Copy every line of the records below where the word "bytes" occurs.

--------------------------------

(** The caller's buffer afterwards. *)
Definition rx_caller (s : E1000State) (buf : list Z) : list Z :=
  if rx_strips s (pad_min buf) && (60 <=? Z.of_nat (length buf))
  then take 4 buf ++ take 12 buf ++ drop 16 buf else buf.

(** The frame is taken: reception is on, it fits a buffer, and the filter lets it
    through. *)
Record rx_accepts (s : E1000State) (buf : list Z) : Prop := {
  accept_on : has_bits (reg s RCTL) E1000_RCTL_EN = true;
  accept_size : Z.of_nat (length (pad_min buf)) ≤ rxbuf_size s;
  accept_filter : receive_filter s (pad_min buf) = true;
}.

Lemma e1000_receive_accepted fuel buf m :
  rx_accepts (dev m) buf →
  let s := dev m in
  let payload := rx_payload s (pad_min buf) in
  e1000_receive fuel buf m =
    (ok ← rx_loop fuel (reg s RDH) (rx_special s (pad_min buf)) (rx_status s (pad_min buf)) payload;
     if negb ok then mret (-1, rx_caller s buf) else
     mod_dev (rx_done (Z.of_nat (length payload)));;
     mret (Z.of_nat (length payload), rx_caller s buf)) m.
Proof.
  intros [Hon Hsz Hfl] s payload. fold s in Hon, Hsz, Hfl. unfold e1000_receive. unfold mbind at 1, M_bind at 1, get_dev at 1, gets at 1.
  cbn [id]. fold s. rewrite Hon. cbn [negb]. cbv zeta.
  replace (Z.of_nat (length (pad_min buf)) >? rxbuf_size s) with false by lia.
  rewrite Hfl. cbn [negb]. fold (rx_strips s (pad_min buf)).
  destruct (strip_store (pad_min buf) (pad_min_length buf)) as [Est Edr].
  assert (pad_min buf = buf ∨ Z.of_nat (length buf) < 60) as Hpad.
  { unfold pad_min, MIN_BUF_SIZE. destruct (Z.ltb_spec (Z.of_nat (length buf)) 60); auto. }
  unfold payload, rx_payload, rx_special, rx_status, rx_caller, MIN_BUF_SIZE.
  destruct (rx_strips s (pad_min buf)); cbn [andb].
  - rewrite Est. unfold mbind at 1, M_bind at 1. unfold oob at 1, mret at 1, M_ret at 1. cbv beta iota.
    rewrite Edr. unfold mbind at 1, M_bind at 1, get_reg, get_dev, gets. fold s.
    destruct (Z.ltb_spec (Z.of_nat (length buf)) 60), (Z.leb_spec 60 (Z.of_nat (length buf)));
      try lia; [done|]. destruct Hpad as [->|]; [done|lia].
  - unfold mbind at 1, M_bind at 1, mret at 1, M_ret at 1.
    unfold mbind at 1, M_bind at 1, get_reg, get_dev, gets. fold s.
    destruct (Z.ltb_spec (Z.of_nat (length buf)) 60); [done|]. destruct Hpad as [->|]; [done|lia].
Qed.

(** What the device makes of a descriptor [d]: every descriptor it passes gets the
    done bit and the tag; the one that receives the frame ([last]) also the length,
    the checksum bytes included unless they are stripped, and the end of packet. *)
Record rx_slot_done (s : E1000State) (special status size : Z) (last : bool)
    (d d' : e1000_rx_desc) : Prop := {
  slot_addr : rxd_buffer_addr d' = rxd_buffer_addr d;
  slot_csum : rxd_csum d' = rxd_csum d;
  slot_errors : rxd_errors d' = rxd_errors d;
  slot_special : rxd_special d' = special;
  slot_length : rxd_length d' =
    if last then size + (if has_bits (reg s RCTL) E1000_RCTL_SECRC then 0 else 4) else rxd_length d;
  slot_status : rxd_status d' = rxd_status d .| status .| E1000_RXD_STAT_DD .|
    (if last then E1000_RXD_STAT_EOP .| E1000_RXD_STAT_IXSM else 0);
}.

Lemma rx_filled_done m special status size i :
  in_w 16 special → in_w 8 status → 0 ≤ size ≤ 16384 →
  rx_slot_done (dev m) special status size (negb (rxd_buffer_addr (rx_cmd m i) =? 0)) (rx_cmd m i)
    (rx_desc_decode (rx_filled m special status size i)).
Proof.
  intros Hsp Hst Hsz. unfold rx_filled.
  assert (fields_ok rx_desc_layout (fields_decode rx_desc_layout (phys_read (mem m) (rx_nth (dev m) i) 16)))
    as Hd by (apply fields_decode_ok; [apply phys_read_ok|by rewrite phys_read_length]).
  rewrite rx_desc_decode_encode.
  - unfold rx_desc_fill. cbn [rxd_buffer_addr update].
    destruct (negb _); split; cbn; rewrite ?Z.lor_0_r, ?Z.lor_assoc; try done.
    unfold u16. rewrite wrap_small; [done|]. unfold in_w, fcs_len. case_match; lia.
  - revert Hd. unfold rx_cmd, rx_desc_decode.
    set (l := fields_decode _ _). assert (length l = 6%nat) as Hl by done.
    destruct l as [|a [|b [|c [|d [|e [|? [|]]]]]]]; try done.
    unfold fields_ok, rx_desc_layout. rewrite !Forall2_cons_iff. unfold field_ok.
    intros (Ha&Hb&Hc&Hd&He&_). unfold rx_desc_fill. cbn [rxd_buffer_addr update].
    assert (in_w 8 (d .| (status .| E1000_RXD_STAT_DD))) by (repeat apply lor_in_w; done).
    destruct (negb _); (split; [done|split; [|split; [done|split; [|split; [done|split; [done|apply Forall2_nil]]]]]]); try done.
    + apply (wrap_range 16); lia.
    + by apply (lor_in_w 8 (d .| (status .| E1000_RXD_STAT_DD)) (E1000_RXD_STAT_EOP .| E1000_RXD_STAT_IXSM)).
Qed.

Lemma rx_special_range s buf : in_w 16 (rx_special s buf).
Proof. unfold rx_special, vlan_vid. case_match; [apply be16_to_cpup_range|done]. Qed.
Lemma rx_status_range s buf : in_w 8 (rx_status s buf).
Proof. unfold rx_status. by case_match. Qed.

(** The total octets received: a counter of 64 bits in two registers. *)
Definition rx_octets (s : E1000State) : Z := reg s TORL + 2 ^ 32 * reg s TORH.

Definition rx_touched : list Z := [RDH; GPRC; TPR; TORL; TORH; ICR; ICS].

(** [s'] is [s] after a frame of [size] bytes in the descriptor [n - 1] places
    behind the head: it is counted, four more octets for the checksum; the timer
    interrupt is raised, and the threshold interrupt when the free descriptors
    are no more than the configured part of the ring. *)
Record rx_counted (s s' : E1000State) (n size : Z) : Prop := {
  rc_frame i : i ∉ rx_touched → reg s' i = reg s i;
  rc_head : reg s' RDH = (reg s RDH + n) `mod` ring_len rx_ring s;
  rc_gprc : reg s' GPRC = u32 (reg s GPRC + 1);
  rc_tpr : reg s' TPR = u32 (reg s TPR + 1);
  rc_octets : rx_octets s' = u64 (rx_octets s + size + 4);
  rc_cause : reg s RDT < ring_len rx_ring s →
    let free := (reg s RDT - reg s' RDH) `mod` ring_len rx_ring s in
    reg s' ICR = reg s ICR .| E1000_ICS_RXT0 .| E1000_ICR_INT_ASSERTED .|
      (if free * 16 <=? reg s RDLEN >> rxbuf_min_shift s then E1000_ICS_RXDMT0 else 0);
  rc_irq : irq s' = has_bits (reg s IMS) (reg s' ICR);
  rc_rxov : check_rxov s' = 1;
}.


Lemma rx_stats_regs size s :
  (∀ i, in_w 32 (reg s i)) → 0 ≤ size ≤ 16384 →
  (∀ i, i ∉ [GPRC; TPR; TORL; TORH] → reg (rx_stats size s) i = reg s i) ∧
  reg (rx_stats size s) GPRC = u32 (reg s GPRC + 1) ∧
  reg (rx_stats size s) TPR = u32 (reg s TPR + 1) ∧
  rx_octets (rx_stats size s) = u64 (rx_octets s + size + 4).
Proof.
  intros Hs Hsz. unfold rx_stats. cbv zeta. reg_simpl.
  pose proof (count_64 (reg s TORL) (reg s TORH) (size + 4) (Hs _) (Hs _) ltac:(lia)) as Hc.
  rewrite !Z.add_assoc in Hc. split_and!.
  - intros i Hi. rewrite !not_elem_of_cons in Hi. destruct Hi as (?&?&?&?&_).
    rewrite reg_set_ne by done. case_match; by rewrite !reg_set_ne by done.
  - reg_simpl. case_match; by reg_simpl.
  - reg_simpl. case_match; by reg_simpl.
  - unfold rx_octets. reg_simpl. rewrite <- Hc. do 2 f_equal. case_match; reg_simpl; [done|].
    rewrite Z.add_0_r, u32_small; [done|apply Hs].
Qed.

Lemma rx_cause_free s :
  in_w 32 (reg s RDT) → in_w 32 (reg s RDLEN) → ring_ok rx_ring s → reg s RDT < ring_len rx_ring s →
  rx_cause s = E1000_ICS_RXT0 .|
    (if (reg s RDT - reg s RDH) `mod` ring_len rx_ring s * 16 <=? reg s RDLEN >> rxbuf_min_shift s
     then E1000_ICS_RXDMT0 else 0).
Proof.
  intros [Ht0 _] [_ HL] [Hl Hh] Ht. unfold rx_cause.
  cbn [rx_ring r_len r_head] in *. unfold ring_len in *. cbn [rx_ring r_len] in *.
  set (L := reg s RDLEN / 16) in *.
  replace (u32 _) with ((reg s RDT - reg s RDH) `mod` L); [by case_match|].
  destruct (Z.ltb_spec (reg s RDT) (reg s RDH)).
  - rewrite (u32_small (reg s RDT + L)) by lia. rewrite u32_small by lia.
    symmetry. apply (Z.mod_unique _ _ (-1)); lia.
  - rewrite u32_small by lia. apply Z.mod_small. lia.
Qed.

--------------------------------

> [EXERCISE OUTPUT]:
    the checksum bytes included unless they are stripped, and the end of packet. *)
(** [s'] is [s] after a frame of [size] bytes in the descriptor [n - 1] places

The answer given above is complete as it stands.